Vincent Gallo Can't Block Embarrassing Audio
- Court News Service
Wednesday, July 20, 2016 By DON DEBENEDICTIS
LOS ANGELES (CN) — A judge has blocked actor-director Vincent Gallo's lawsuit against a Japanese journalist, so the reporter's allegedly secretly taped recording of Gallo insulting several Hollywood heavyweights will remain posted online.
Gallo sued Hikari Takano in May for making public a recording of him "mocking Francis Ford Coppola's weight" and harshly criticizing Spike Jones, Sofia Coppola and Eric and Julia Roberts.
After other websites reposted his comments, Gallo said, he lost work and Francis Ford Coppola refused his phone calls, according to Takano's attorney Jeffrey Lewis, with Broedlow Lewis in Rolling Hills Estates.
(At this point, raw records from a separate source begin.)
(** The demonstration program ends with success, and everything it prints is readable: its first
    symbol and the image behind it read as the greeting, and the sixteen symbols that follow read as the
    texts they were made from, digits, letters, UTF-8, segments put together by hand and Kanji, the last
    five with the masks that were forced. *)
Theorem demo_prints_readable (out : string) : exists first image ss,
  demo_main out = (Ok 0, out +:+ first +:+ image +:+ newline +:+ foldr String.append "" ss)
  /\ shown (bytes_of hello) (-1) first /\ read_svg image = Some (bytes_of hello)
  /\ Forall2 (fun t s => shown t.1 t.2 s) (variety_texts ++ segment_texts ++ mask_texts)%list ss.
Proof.
  destruct (encodeText_short hello LOW ltac:(vm_compute; discriminate)) as (q & dat & segs & Eq & Eseg & Hv & Hh).
  assert (Hr : read_text (modules q) = Some (bytes_of hello)) by (eapply read_text_ok; [by vm_compute|done|done]).
  destruct (symbol_shown _ _ _ _ _ _ (bytes_of hello) (-1) Hh ltac:(lia) Hr (fun H => match H eq_refl with end) out) as (first & Ef & Hf).
  destruct (h_symbol _ _ _ _ _ _ Hh) as [cw Hsym]. destruct (toSvgString_read _ _ _ q Hv Hsym) as (image & Ei & Hi).
  set (out1 := out +:+ first +:+ image +:+ newline).
  destruct (prints_seq _ _ _ _ variety_prints (prints_seq _ _ _ _ segment_prints mask_prints) out1) as (ss & E & Hs).
  exists first, image, ss. split; [|split; [done|split; [|exact Hs]]].
  - unfold demo_main. assert (Eb : doBasicDemo out = (Ok tt, out1)).
    { unfold doBasicDemo. unfold mbind, M_bind, liftR. rewrite Eq, Ef, Ei. unfold write, modS, out1. by rewrite !append_assoc. }
    apply seq_return in E. unfold mbind at 1, M_bind at 1. rewrite Eb. unfold out1 in E at 2. rewrite !append_assoc in E. exact E.
  - specialize (Hi ""). by rewrite append_nil, Hr in Hi.
Qed.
Superior Court Judge William Fahey on July 13 granted Lewis's anti-SLAPP motion, finding the lawsuit had been filed years after the statute of limitations ran out.
Under California's "single publication rule," Fahey wrote ruled, "the statute of limitations begins to run at the time the offending statement is first distributed to the general public, regardless of when the plaintiff becomes aware of the publication."
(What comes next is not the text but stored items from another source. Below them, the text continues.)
(* ===== verification/Camera.v ===== *)
(** * curl_camera.cpp: the requests to the camera

    The three HTTP requests the server sends to the camera, and the text they return.  libcurl is an
    interface: whether a handle can be made, and what a request delivers to the write callback. *)

From S2P Require Import Prelude Str Json JsonText JsonSpec OtpUri Otp Hash Ssl Db OtpManager Handlers Config.
From Stdlib Require Import Ascii.
From Stdlib Require String.

Local Open Scope string_scope.
Local Open Scope Z_scope.

(** The options of a handle when it is performed; [None] is the default method, GET. *)
Record http_request := mk_request {
  req_url : string;
  req_method : option string;
  req_userpwd : string;
  req_verify : bool;
  req_headers : list string;
  req_body : option string }.

(** The pieces of the response body go to the callback one after the other, also when the transfer
    fails behind them. *)
Class Curl (C : Type) := {
  curl_easy_init : C -> bool;
  curl_easy_perform : http_request -> C -> list string * C }.

Definition WriteCallback (contents response_buffer : string) : string := response_buffer +:+ contents.

(** The headers all requests have. *)
Definition camera_headers (cfg : AppConfig) : list string :=
  ["Accept: application/json"; "Content-Type: application/json"; c_str ("Cookie: TRACKID=" +:+ trackid cfg);
   c_str ("Origin: https://" +:+ host cfg);
   c_str ("Referer: https://" +:+ host cfg +:+ "/home/setup/opensdk/html/WiseAI/index.html")].

Definition camera_request (cfg : AppConfig) (url : string) (method body : option string) : http_request :=
  mk_request (c_str url) method (c_str (username cfg +:+ ":" +:+ password cfg)) false (camera_headers cfg) body.

Definition linecrossing_url (cfg : AppConfig) : string :=
  "https://" +:+ host cfg +:+ "/opensdk/WiseAI/configuration/linecrossing".

Section requests.
Context {C : Type} `{Curl C}.

(** The request of a function and its response, inside its [try]: [return NULL] makes a string of a
    null pointer, which throws inside the block, and every exception leaves the response empty. *)
Definition with_curl (make : res http_request) : M C string :=
  try_catch
    (c ← getS;
     if curl_easy_init c then
       req ← liftR make;
       c ← getS;
       let '(chunks, c) := curl_easy_perform req c in
       putS c ;; mret (foldl (fun b x => WriteCallback x b) "" chunks)
     else throwM (logic_error "basic_string: construction from null is not valid"))
    is_std_exception (fun _ => mret "").

Definition getLines (cfg : AppConfig) : M C string :=
  with_curl (Ok (camera_request cfg (linecrossing_url cfg) None None)).

(** The JSON value [putLines] sends. *)
Definition point_json (x y : Z) : json := make_obj [("x", JInt x); ("y", JInt y)].
Definition camera_line_json (crossLine : CrossLine) : json :=
  make_obj
    [("index", JInt (index crossLine));
     ("lineCoordinates", JArray [point_json (x1 crossLine) (y1 crossLine); point_json (x2 crossLine) (y2 crossLine)]);
     ("mode", JString (mode crossLine)); ("name", JString (name crossLine));
     ("objectTypeFilter", JArray (map JString ["Person"; "Vehicle.Bicycle"; "Vehicle.Car"; "Vehicle.Motorcycle"; "Vehicle.Bus"; "Vehicle.Truck"]))].
Definition put_json (crossLine : CrossLine) : json :=
  make_obj [("channel", JInt 0); ("enable", JBool true); ("line", JArray [camera_line_json crossLine])].

Definition putLines (cfg : AppConfig) (crossLine : CrossLine) : M C string :=
  with_curl
    (insert_json_string ← dump_string (put_json crossLine);
     Ok (camera_request cfg (linecrossing_url cfg) (Some "PUT") (Some insert_json_string))).

Definition delete_url (cfg : AppConfig) (i : Z) : string :=
  "https://" +:+ host cfg +:+ "/opensdk/WiseAI/configuration/linecrossing/line?channel=0&index=" +:+ int_string i.

Definition deleteLines (cfg : AppConfig) (i : Z) : M C string :=
  with_curl (Ok (camera_request cfg (delete_url cfg i) (Some "DELETE") None)).

(** The calls a handler makes, carried out. *)
Definition run_camera_call (cfg : AppConfig) (c : camera_call) : M C string :=
  match c with cam_put l => putLines cfg l | cam_delete i => deleteLines cfg i end.

Fixpoint run_camera_calls (cfg : AppConfig) (cs : list camera_call) : M C unit :=
  match cs with
  | [] => mret tt
  | c :: cs => run_camera_call cfg c ;; run_camera_calls cfg cs
  end.
End requests.

(** ** What the camera is sent *)

Definition int_fits (z : Z) : Prop := - 2 ^ 31 <= z <= INT_MAX.

(** A line as a handler makes it: numbers of type [int], names that are valid UTF-8. *)
Definition line_fits (l : CrossLine) : Prop :=
  Forall int_fits [index l; x1 l; y1 l; x2 l; y2 l] /\ valid_utf8 (name l) = true /\ valid_utf8 (mode l) = true.

Lemma put_json_fields l : put_json l
  = JObject [("channel", JInt 0); ("enable", JBool true);
     ("line", JArray [JObject
       [("index", JInt (index l));
        ("lineCoordinates", JArray [JObject [("x", JInt (x1 l)); ("y", JInt (y1 l))]; JObject [("x", JInt (x2 l)); ("y", JInt (y2 l))]]);
        ("mode", JString (mode l)); ("name", JString (name l));
        ("objectTypeFilter", JArray (map JString ["Person"; "Vehicle.Bicycle"; "Vehicle.Car"; "Vehicle.Motorcycle"; "Vehicle.Bus"; "Vehicle.Truck"]))]])].
Proof. reflexivity. Qed.

Lemma put_json_wf l : line_fits l -> wf_json (put_json l) = true.
Proof.
  intros (Hi & Hn & Hm). rewrite !Forall_cons in Hi. destruct Hi as (I1 & I2 & I3 & I4 & I5 & _).
  assert (Hi : forall z, int_fits z -> (- 2 ^ 63 <=? z) && (z <? 2 ^ 64) = true) by (unfold int_fits, INT_MAX; intros; lia).
  rewrite put_json_fields. cbn [wf_json forallb map].
  rewrite Hn, Hm, (Hi _ I1), (Hi _ I2), (Hi _ I3), (Hi _ I4), (Hi _ I5). by vm_compute.
Qed.

Lemma int_fits_s32 z : int_fits z -> s32 z = z.
Proof. unfold int_fits, INT_MAX, s32. intros. rewrite Z.mod_small; lia. Qed.

Lemma with_curl_ok {C} `{Curl C} req (c : C) : curl_easy_init c = true ->
  with_curl (Ok req) c = (let '(chunks, c') := curl_easy_perform req c in (Ok (foldl (fun b x => WriteCallback x b) "" chunks), c')).
Proof.
  intros Hc. unfold with_curl, try_catch, mbind, M_bind, getS. rewrite Hc. unfold liftR.
  by destruct (curl_easy_perform req c).
Qed.

(** [putLines] makes exactly one request, a PUT to the address of the configured host with the
    configured login, and its body is a JSON text from which the program's own reader of camera lines
    gets the line back. *)
Theorem put_line_roundtrip {C} `{Curl C} (cfg : AppConfig) (l : CrossLine) (c : C) :
  line_fits l -> curl_easy_init c = true ->
  exists body j item,
    let req := camera_request cfg (linecrossing_url cfg) (Some "PUT") (Some body) in
    putLines cfg l c = (Ok (foldl (fun b x => WriteCallback x b) "" (fst (curl_easy_perform req c))), snd (curl_easy_perform req c))
    /\ parse_string body = Ok j /\ json_at j "line" = Ok (JArray [item]) /\ read_http_line item = Ok l.
Proof.
  intros Hl Hc. destruct (dump_parse (put_json l) (put_json_wf l Hl)) as (body & Ed & Ep).
  exists body, (put_json l). eexists. split_and!; [|exact Ep|reflexivity|].
  - unfold putLines. rewrite Ed. cbn [mbind res_bind]. rewrite with_curl_ok by done. by destruct (curl_easy_perform _ c).
  - destruct Hl as (Hi & _ & _). rewrite !Forall_cons in Hi. destruct Hi as (I1 & I2 & I3 & I4 & I5 & _).
    transitivity (Ok (mk_CrossLine (s32 (index l)) (s32 (x1 l)) (s32 (y1 l)) (s32 (x2 l)) (s32 (y2 l)) (name l) (mode l)));
      [reflexivity|]. rewrite !int_fits_s32 by done. by destruct l.
Qed.

(** A camera that answers every request with two pieces of text and remembers the requests. *)
#[local] Instance recorder : Curl (list http_request) := {
  curl_easy_init _ := true;
  curl_easy_perform req reqs := (["{"; "}"], reqs ++ [req])%list }.

Lemma put_line_roundtrip_witness :
  exists body, fst (putLines empty_config (mk_CrossLine 1 0 0 400 400 "gate" "Both") []) = Ok "{}"
  /\ option_map req_body (last (snd (putLines empty_config (mk_CrossLine 1 0 0 400 400 "gate" "Both") []))) = Some (Some body).
Proof.
  destruct (put_line_roundtrip empty_config (mk_CrossLine 1 0 0 400 400 "gate" "Both") []) as (body & j & item & E & _).
  - split_and!; [|done|done]. repeat constructor; unfold int_fits, INT_MAX; cbn; lia.
  - done.
  - exists body. rewrite E. split; reflexivity.
Defined.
Gallo's comments were posted online in 2010.
Gallo is best known for writing, directing and starring in two provocative independent films, "Buffalo '66" in 1998 and "The Brown Bunny" five years later.
Takano interviewed him in 2003 for a Japanese men's motorcycle publication. Gallo claimed that Takano surreptitiously recorded a conversation between them before the formal interview.
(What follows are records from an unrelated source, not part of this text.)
(* ===== verification/DbStore.v ===== *)
(** * The database functions as a store

    What db_management.cpp promises to the rest of the program: finite maps of lines, base lines, vertical
    lines and accounts by their keys, a list of detections and the unused recovery codes.  Every function of
    the file, on the tables that [initialize_database_tables] creates, implements it. *)

From S2P Require Import Prelude Str Json Hash Db Sql DbSpec TcpServer.
From stdpp Require Import gmap strings.
From Stdlib Require Import Ascii Floats.SpecFloat Sorting.Permutation Sorting.Sorted.
From Stdlib Require String.

Local Open Scope string_scope.
Local Open Scope Z_scope.

(** ** The store *)

Record contents := mk_contents {
  s_detections : list Detection;
  s_lines : gmap Z CrossLine;
  s_bases : gmap Z BaseLine;
  s_verticals : gmap Z VerticalLineEquation;
  s_accounts : gmap string Account;
  s_codes : list (string * string) }.

Definition set_detections x (s : contents) := mk_contents x (s_lines s) (s_bases s) (s_verticals s) (s_accounts s) (s_codes s).
Definition set_lines x (s : contents) := mk_contents (s_detections s) x (s_bases s) (s_verticals s) (s_accounts s) (s_codes s).
Definition set_bases x (s : contents) := mk_contents (s_detections s) (s_lines s) x (s_verticals s) (s_accounts s) (s_codes s).
Definition set_verticals x (s : contents) := mk_contents (s_detections s) (s_lines s) (s_bases s) x (s_accounts s) (s_codes s).
Definition set_accounts x (s : contents) := mk_contents (s_detections s) (s_lines s) (s_bases s) (s_verticals s) x (s_codes s).
Definition set_codes x (s : contents) := mk_contents (s_detections s) (s_lines s) (s_bases s) (s_verticals s) (s_accounts s) x.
The magazine article drawn from the interview appeared in February 2004. Then in April 2010, Takano posted audio files of the interview and the allegedly private conversation on his website, according to the complaint.
When Gallo found out, he asked to have them taken down, and Takano complied, the lawsuit states. But last year Gallo discovered they had reappeared and sued.
Takano responded in June with the special motion to strike, citing the First Amendment.
On that issue, Fahey found that Gallo "is and has been a public figure for many years, defendant is a journalist and his interviews of plaintiff dealt with matters of public interest."
The second question in an anti-SLAPP motion is whether the plaintiff has a good chance of winning his lawsuit. Citing the statue of limitations, Fahey wrote, "plaintiff cannot establish the probability of prevailing on the merits of his claim."
Gallo's attorney Joseph Costa, with Costa Besser & Childress in Pacific Palisades, argued that Takano should have been prevented from raising the statute of limitations because he reneged on his promise to take down the recordings.
Fahey said that didn't matter. He said Gallo's lawsuit "specifically alleges that he learned about defendant's publication 'shortly after' February 2004. ... Yet plaintiff did nothing."
Also, Takano kept the recordings on his website "almost continuously from April 2010 to the present day," the judge said.
In an interview Tuesday, Costa said he may appeal.
"I think the court completely ignored the primary argument in the case, which is that the statute of limitations was not applicable because the material had previously been taken down in response to a demand letter from Vincent," he said. "The court gave no consideration to that argument."
Lewis said that argument was trumped by the single publication rule.